REQUIRED WORK :: Using the records below, write out the line with "it runs and" and each line after it through the final one, exactly, and only those.

(Stored items)
(* ================================================================== *)
(** ** Asynchronous handlers *)

(** A handler is a tree of state updates and external calls.  [Act] is
    a call of a state setter: it acts on the state the component has when
    it runs and may show a status message.  [Ext] is a call that leaves
    the component; the handler goes on with its outcome.  What a handler
    reads of the state it reads from the render it was created in, so a
    handler that reads the state is a function of that state. *)
Inductive Prog (A : Type) : Type :=
| Ret (a : A)
| Throw (e : JSError)
| Act (f : State -> State * list Event) (k : Prog A)
| Ext (c : Call) (k : Outcome (resp c) -> Prog A).
Arguments Ret {A} a.
Arguments Throw {A} e.
Arguments Act {A} f k.
Arguments Ext {A} c k.

Fixpoint bind {A B} (p : Prog A) (q : A -> Prog B) : Prog B :=
  match p with
  | Ret a => q a
  | Throw e => Throw e
  | Act f k => Act f (bind k q)
  | Ext c k => Ext c (fun o => bind (k o) q)
  end.

Notation "x <- p ;; q" := (bind p (fun x => q))
  (at level 61, p at next level, right associativity).
Notation "' pat <- p ;; q" := (bind p (fun x => match x with pat => q end))
  (at level 61, pat pattern, p at next level, right associativity).
Notation "p ;; q" := (bind p (fun _ => q))
  (at level 61, right associativity).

ANSWER BELOW ::
    it runs and may show a status message.  [Ext] is a call that leaves
    the component; the handler goes on with its outcome.  What a handler
    reads of the state it reads from the render it was created in, so a
    handler that reads the state is a function of that state. *)
Inductive Prog (A : Type) : Type :=
| Ret (a : A)
| Throw (e : JSError)
| Act (f : State -> State * list Event) (k : Prog A)
| Ext (c : Call) (k : Outcome (resp c) -> Prog A).
Arguments Ret {A} a.
Arguments Throw {A} e.
Arguments Act {A} f k.
Arguments Ext {A} c k.

Fixpoint bind {A B} (p : Prog A) (q : A -> Prog B) : Prog B :=
  match p with
  | Ret a => q a
  | Throw e => Throw e
  | Act f k => Act f (bind k q)
  | Ext c k => Ext c (fun o => bind (k o) q)
  end.

Notation "x <- p ;; q" := (bind p (fun x => q))
  (at level 61, p at next level, right associativity).
Notation "' pat <- p ;; q" := (bind p (fun x => match x with pat => q end))
  (at level 61, pat pattern, p at next level, right associativity).
Notation "p ;; q" := (bind p (fun _ => q))
  (at level 61, right associativity).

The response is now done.